Silenciosa em mar aberto, e nas colónias reprodutoras emite durante a noite um som gutural, a modo de uuh–uuh-uuk, repetindo a sequência, que pode lembrar um carcarejar.

Onde vive

no mundo

Distribui-se fundamentalmente pelo nordeste do oceano Atlântico. As suas principais colónias reprodutoras localizam-se em Inglaterra, na Bretanha Francesa, nas ilhas Faroé e Islândia; outras colónias de menor tamanho localizam-se nos Açores, Madeira e Canárias e existem algumas estabelecidas recentemente no Norte da América e Canadá.

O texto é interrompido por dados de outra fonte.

(* ===== verification/MailStore.v ===== *)
(** * Names, flags and sets of the mailbox store (the pure half of src/src/imap_maildir.c)

    The maildir flag suffix, the message sets of IMAP, the base64 decoder of AUTH, the
    wildcards of LIST, the names of users and mailboxes, the target of a delivery, the
    directories, and the subscription and password files. A C string is the list of its
    bytes; a file is an argument ([None] when it cannot be read) and the bytes written
    to it a result. A destination buffer is its size. *)

From S2P Require Import Prelude.

(** ** Limits (src/src/imapd.h) *)

Definition IMAPD_MAX_LINE : nat := 1000.
Definition IMAPD_MAX_USER : nat := 128.
Definition IMAPD_MAX_MBOX : nat := 512.
Definition IMAPD_MAX_UNK : nat := 16.

Definition IMAIL_DRAFT : Z := 1.
Definition IMAIL_FLAGGED : Z := 2.
Definition IMAIL_ANSWERED : Z := 4.
Definition IMAIL_SEEN : Z := 8.
Definition IMAIL_TRASHED : Z := 16.
Definition IMAIL_RECENT : Z := 32.

(** ** The maildir flag suffix *)

(** The loop over the letters; [unk] holds the unknown ones read so far. *)
Fixpoint flags_loop (info : bytes) (flags : Z) (unk : bytes) (unksz : nat) : option (Z * bytes) :=
  match info with
  | [] => Some (flags, unk)
  | c :: t =>
      if c =? "D"%chr then flags_loop t (Z.lor flags IMAIL_DRAFT) unk unksz
      else if c =? "F"%chr then flags_loop t (Z.lor flags IMAIL_FLAGGED) unk unksz
      else if c =? "R"%chr then flags_loop t (Z.lor flags IMAIL_ANSWERED) unk unksz
      else if c =? "S"%chr then flags_loop t (Z.lor flags IMAIL_SEEN) unk unksz
      else if c =? "T"%chr then flags_loop t (Z.lor flags IMAIL_TRASHED) unk unksz
      else if (unksz <=? length unk + 1)%nat then None
      else flags_loop t flags (unk ++ [c]) unksz
  end.

(** [imapd_flags_parse]: the mask and the unknown letters when it returns 0. *)
Definition imapd_flags_parse (info : bytes) (unksz : nat) : option (Z * bytes) :=
  if (unksz =? 0)%nat then None
  else match info with
       | [] => Some (0, [])
       | a :: b :: t => if (a =? "2"%chr) && (b =? ","%chr) then flags_loop t 0 [] unksz else None
       | _ => None
       end.

Definition flag_letter (flags bit c : Z) : bytes := if negb (Z.land flags bit =? 0) then [c] else [].

(** The loop that copies the unknown letters behind the [n] bytes written. *)
Fixpoint unk_loop (unk : bytes) (out : bytes) (outsz : nat) : option bytes :=
  match unk with
  | [] => Some out
  | c :: t => if (outsz <=? length out + 1)%nat then None else unk_loop t (out ++ [c]) outsz
  end.

(** [imapd_flags_encode]: the string when it returns 0. The known letters are written
    without a test of the size; every caller passes 32 bytes. *)
Definition imapd_flags_encode (flags : Z) (unk : bytes) (outsz : nat) : option bytes :=
  if (outsz <? 3)%nat then None
  else unk_loop unk
         (bs "2," ++ flag_letter flags IMAIL_DRAFT "D"%chr ++ flag_letter flags IMAIL_FLAGGED "F"%chr
          ++ flag_letter flags IMAIL_ANSWERED "R"%chr ++ flag_letter flags IMAIL_SEEN "S"%chr
          ++ flag_letter flags IMAIL_TRASHED "T"%chr) outsz.

(** ** Message sets *)

(** The digits of one number from the first on, [a] the uint64_t value so far. *)
Fixpoint seq_digits (s : bytes) (a : Z) : option (Z * bytes) :=
  match s with
  | c :: t =>
      if is_digit c then
        let a := a * 10 + (c - "0"%chr) in
        if a >? UINT32_MAX then None else seq_digits t a
      else Some (a, s)
  | [] => Some (a, [])
  end.

(** One end of a range: [None] inside for the star. *)
Definition seq_item (s : bytes) : option (option Z * bytes) :=
  match s with
  | [] => None
  | c :: t =>
      if c =? "*"%chr then Some (None, t)
      else if ("1"%chr <=? c) && (c <=? "9"%chr) then
        match seq_digits s 0 with None => None | Some (a, r) => Some (Some a, r) end
      else None
  end.

(** [seqset_tok]: the two bounds in order, and what follows the token. *)
Definition seqset_tok (s : bytes) (star : Z) : option (Z * Z * bytes) :=
  match seq_item s with
  | None => None
  | Some (a, r) =>
      let lo := default star a in
      let order lo hi r := Some (if lo >? hi then (hi, lo, r) else (lo, hi, r)) in
      match r with
      | c :: t =>
          if c =? ":"%chr then
            match seq_item t with None => None | Some (b, r') => order lo (default star b) r' end
          else order lo lo r
      | [] => order lo lo []
      end
  end.

(** The loop over the tokens; each consumes a byte. *)
Fixpoint seqset_valid_loop (fuel : nat) (set : bytes) : bool :=
  match fuel with
  | O => false
  | S fuel' =>
      match seqset_tok set 1 with
      | None => false
      | Some (_, _, []) => true
      | Some (_, _, c :: t) => if c =? ","%chr then seqset_valid_loop fuel' t else false
      end
  end.

Definition imapd_seqset_valid (set : bytes) : bool :=
  if is_nil set then false else seqset_valid_loop (S (length set)) set.

Fixpoint seqset_has_loop (fuel : nat) (set : bytes) (n star : Z) : bool :=
  match fuel with
  | O => false
  | S fuel' =>
      if is_nil set then false
      else match seqset_tok set star with
           | None => false
           | Some (lo, hi, r) =>
               if (n >=? lo) && (n <=? hi) then true
               else match r with [] => false | _ :: t => seqset_has_loop fuel' t n star end
           end
  end.

Definition imapd_seqset_has (set : bytes) (n star : Z) : bool :=
  if star =? 0 then false else seqset_has_loop (S (length set)) set n star.

(** ** Base64 *)

Definition b64_val (c : Z) : Z :=
  if ("A"%chr <=? c) && (c <=? "Z"%chr) then c - "A"%chr
  else if ("a"%chr <=? c) && (c <=? "z"%chr) then c - "a"%chr + 26
  else if ("0"%chr <=? c) && (c <=? "9"%chr) then c - "0"%chr + 52
  else if c =? "+"%chr then 62
  else if c =? "/"%chr then 63
  else -1.

(** The inner loop over one group of four: the values and the count of paddings.
    [last] says that the group is the last one. *)
Fixpoint b64_quad (quad : bytes) (j pad : Z) (v : list Z) (last : bool) : option (list Z * Z) :=
  match quad with
  | [] => Some (v, pad)
  | c :: t =>
      if c =? "="%chr then
        if negb last || (j <? 2) then None else b64_quad t (j + 1) (pad + 1) (v ++ [0]) last
      else if pad >? 0 then None
      else let x := b64_val c in if x <? 0 then None else b64_quad t (j + 1) pad (v ++ [x]) last
  end.

Definition b64_acc4 (v : list Z) : Z :=
  Z.lor (Z.lor (Z.lor (Z.shiftl (nth 0 v 0) 18) (Z.shiftl (nth 1 v 0) 12)) (Z.shiftl (nth 2 v 0) 6)) (nth 3 v 0).

(** The loop over the groups; [out] holds the bytes written. *)
Fixpoint b64_groups (inp : bytes) (outsz : nat) (out : bytes) : option bytes :=
  match inp with
  | a :: b :: c :: d :: t =>
      match b64_quad [a; b; c; d] 0 0 [] (is_nil t) with
      | None => None
      | Some (v, pad) =>
          let acc := u32 (b64_acc4 v) in
          let keep := Z.to_nat (3 - pad) in
          if (outsz <? length out + keep)%nat then None
          else b64_groups t outsz (out ++ take keep [Z.land (Z.shiftr acc 16) 255; Z.land (Z.shiftr acc 8) 255; Z.land acc 255])
      end
  | _ => Some out
  end.

(** [imapd_b64_decode]: the bytes when it returns 0. *)
Definition imapd_b64_decode (inp : bytes) (outsz : nat) : option bytes :=
  if negb (length inp mod 4 =? 0)%nat then None else b64_groups inp outsz [].

(** ** Wildcards and names *)

(** The two inner loops, over the rest of the pattern as a test. *)
Fixpoint star_loop (f : bytes -> bool) (str : bytes) : bool :=
  match str with
  | [] => false
  | _ :: t => if f str then true else star_loop f t
  end.

Fixpoint percent_loop (f : bytes -> bool) (str : bytes) : bool :=
  match str with
  | [] => false
  | c :: t => if c =? "."%chr then false else if f str then true else percent_loop f t
  end.

Fixpoint imapd_wildmat (pat str : bytes) : bool :=
  match pat with
  | [] => is_nil str
  | p :: pat' =>
      if p =? "*"%chr then if is_nil pat' then true else star_loop (imapd_wildmat pat') str
      else if p =? "%"%chr then if is_nil pat' then negb (has "."%chr str) else percent_loop (imapd_wildmat pat') str
      else match str with
           | [] => false
           | c :: str' => if tolower p =? tolower c then imapd_wildmat pat' str' else false
           end
  end.

Definition user_char (c : Z) : bool :=
  (("A"%chr <=? c) && (c <=? "Z"%chr)) || (("a"%chr <=? c) && (c <=? "z"%chr))
  || (("0"%chr <=? c) && (c <=? "9"%chr)) || (c =? "."%chr) || (c =? "_"%chr) || (c =? "-"%chr).

Definition imapd_user_ok (u : bytes) : bool :=
  match u with
  | [] => false
  | c :: _ =>
      if c =? "."%chr then false
      else if negb (forallb user_char u) then false
      else (length u <=? IMAPD_MAX_USER)%nat
  end.

(** [strstr(s, "..") != NULL]. *)
Fixpoint has_dotdot (s : bytes) : bool :=
  match s with
  | a :: (b :: _) as t => if (a =? "."%chr) && (b =? "."%chr) then true else has_dotdot t
  | _ => false
  end.

Definition mbox_char (c : Z) : bool := negb ((c <? 32) || (c =? 127)) && negb (c =? "/"%chr).

(** [imapd_mbox_name_ok]: whether it returns 0. *)
Definition imapd_mbox_name_ok (name : bytes) : bool :=
  match name with
  | [] => false
  | c :: _ =>
      if c =? "."%chr then false
      else if negb (forallb mbox_char name) then false
      else if (IMAPD_MAX_MBOX <? length name)%nat then false
      else if match last name with Some z => z =? "."%chr | None => false end then false
      else negb (has_dotdot name)
  end.

(** [imapd_delivery_target]: the user and the folder when it returns 0. *)
Definition imapd_delivery_target (local : bytes) (usersz foldersz : nat) : option (bytes * bytes) :=
  if is_nil local then None
  else
    let user := take_while (fun c => negb (c =? "+"%chr)) local in
    let folder := match cut "+"%chr local with None => bs "INBOX" | Some (_, f) => f end in
    if is_nil user || (usersz <=? length user)%nat then None
    else if negb (imapd_user_ok user) then None
    else if (foldersz <=? length folder)%nat then None
    else match cut "+"%chr local with
         | None => Some (user, folder)
         | Some _ => if imapd_mbox_name_ok folder then Some (user, folder) else None
         end.

(** [imapd_mbox_dir]: the path when it returns 0. *)
Definition imapd_mbox_dir (root user name : bytes) (outsz : Z) : option bytes :=
  if negb (imapd_user_ok user) then None
  else
    let fit p := if outsz <=? len p then None else Some p in
    if ieq name (bs "INBOX") then fit (root ++ bs "/" ++ user ++ bs "/Inbox")
    else if negb (imapd_mbox_name_ok name) then None
    else fit (root ++ bs "/" ++ user ++ bs "/." ++ name).

(** [msg_path]: the path when it returns 0. *)
Definition msg_path (dir sub base info : bytes) (outsz : Z) : option bytes :=
  let p := dir ++ bs "/" ++ sub ++ bs "/" ++ base ++ (if is_nil info then [] else ":"%chr :: info) in
  if outsz <=? len p then None else Some p.

(** ** The subscription file *)

Definition line_of (p : bytes) : bytes := take_while (fun c => negb (c =? LF)) p.
Definition after_line (p : bytes) : bytes := drop_while (fun c => negb (c =? LF)) p.

Fixpoint sub_has_loop (fuel : nat) (p name : bytes) : bool :=
  match fuel, p with
  | O, _ | _, [] => false
  | S fuel', _ => if beq (line_of p) name then true else sub_has_loop fuel' (eat LF (after_line p)).2 name
  end.

(** [imapd_sub_has] on the contents of the file. *)
Definition imapd_sub_has (file : option bytes) (name : bytes) : bool :=
  match file with None => false | Some buf => let s := c_str buf in sub_has_loop (length s) s name end.

(** The loop that drops the lines equal to [name]. *)
Fixpoint sub_drop_loop (fuel : nat) (p name : bytes) : bytes :=
  match fuel, p with
  | O, _ | _, [] => []
  | S fuel', _ =>
      let l := line_of p in
      let '(nl, r) := eat LF (after_line p) in
      if beq l name then sub_drop_loop fuel' r name
      else l ++ nl ++ sub_drop_loop fuel' r name
  end.

(** [imapd_sub_write]: what it writes to the file, [None] for no write. *)
Definition imapd_sub_write (file : option bytes) (name : bytes) (add : bool) : option bytes :=
  if Bool.eqb (imapd_sub_has file name) add then None
  else match add, file with
       | false, Some buf => let s := c_str buf in Some (sub_drop_loop (length s) s name)
       | _, _ =>
           let buf := default [] file in
           Some (buf ++ (match last buf with Some c => if c =? LF then [] else [LF] | None => [] end) ++ name ++ [LF])
       end.

(** The contents of the file after the call, when the write succeeds. *)
Definition sub_file_after (file : option bytes) (name : bytes) (add : bool) : option bytes :=
  match imapd_sub_write file name add with None => file | Some s => Some s end.

Example mat1 : imapd_wildmat (bs "a*C") (bs "ab.c") = true. Proof. reflexivity. Qed.
Example mat2 : imapd_wildmat (bs "%.b") (bs "a.b") = false. Proof. reflexivity. Qed.
Example seq1 : imapd_seqset_has (bs "1,5:3,*") 4 9 = true. Proof. reflexivity. Qed.
Example seq2 : imapd_seqset_valid (bs "1,5:3,*:10") = true. Proof. reflexivity. Qed.
Example b64_3 : imapd_b64_decode (bs "AHUAcA==") 10 = Some [0; 117; 0; 112]. Proof. vm_compute. reflexivity. Qed.
Example fl1 : imapd_flags_encode 24 (bs "xy") 32 = Some (bs "2,STxy"). Proof. vm_compute. reflexivity. Qed.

Esta espécie não apresenta subespécies.

Em portugal

Nas águas portuguesas nidifica em todas as ilhas do arquipélago da Madeira, enquanto nos Açores está restrita às ilhas das Flores e do Corvo.

Migração

A população reprodutora do atlântico norte desloca-se depois do período de reprodução, a partir de julho/agosto, em direção ao sul sudoeste; uma parte passa o inverno em água das costas da América do Sul, enquanto que outras se estabelece em águas africanas em frente das costas da Namíbia e Sudáfrica.

População

Na europa estima-se que existam entre 280.000 e 340.000 indivíduos. Em Espanha, a espécie reproduz-se apenas nas Canárias. Na ilha de La Palma, onde se localiza a maior colónia reprodutora do arquipélago canarino, estima-se cerca de 200 casais reprodutores (dados de 2004), e na ilha de Tenerife está reduzida a duas dezenas. É provável que também se reproduza na ilha de La Gomera e El Hierro, o que este dado não foi possível confirma-se até à data. Nos Açores, a população está reduzida a cerca de 200 casais reprodutores distribuídos entre a ilha das Flores e do Corvo. Na Madeira a população reprodutora está estimada entre os 1.500 aos 10.000 indivíduos com base em contagem de jangadas.

COMO VIVE

Habitat

Esta ave marinha pelágica vive em mar aberto e só vem a terra firme para se reproduzir.

Alimentação

Alimenta-se de pequenos peixes, crustáceos e pequenos cefalópodes, que captura em mergulho.

Reprodução

Espécie gregária durante a reprodução e regressa às zonas de nidificação em fevereiro. As colónias de reprodução podem ser em zonas interiores das ilhas até aos 1000m de altitude, em ladeiras, barrancos interiores com formações arbustivas. O ninho é uma câmara que é escavada pela pardela ou em pequenas fendas. A postura, uma ao ano, com um único ovo branco, tem lugar no mês de março. O período de incubação é de 45 dias e as crias iniciam os seus primeiros voos em julho/agosto.

Ameaças e Conservação

A principal ameaça a esta reduzida população canarina é a predação de adultos reprodutores por parte de mamíferos introduzidos, como gatos domésticos e roedores. As luzes urbanas provocam a desorientação destes jovens procellariformes nos seus primeiros voos, o que pode ocasionar fatalidades. Por último, é possível que esta espécie seja afetada pela contaminação marinha derivada de hidrocarbonetos e de outros desperdícios flutuantes. O estapagado tem o estatuto de "Em perigro" no Livro Vermelho das Aves de Espanha (2004). Em Portugal é "Vulnerável" para o Arquipélago da Madeira e "Em perigo" para o Arquipélago dos Açores pelo Livro Vermelho dos Vertebrados de Portugal (2005).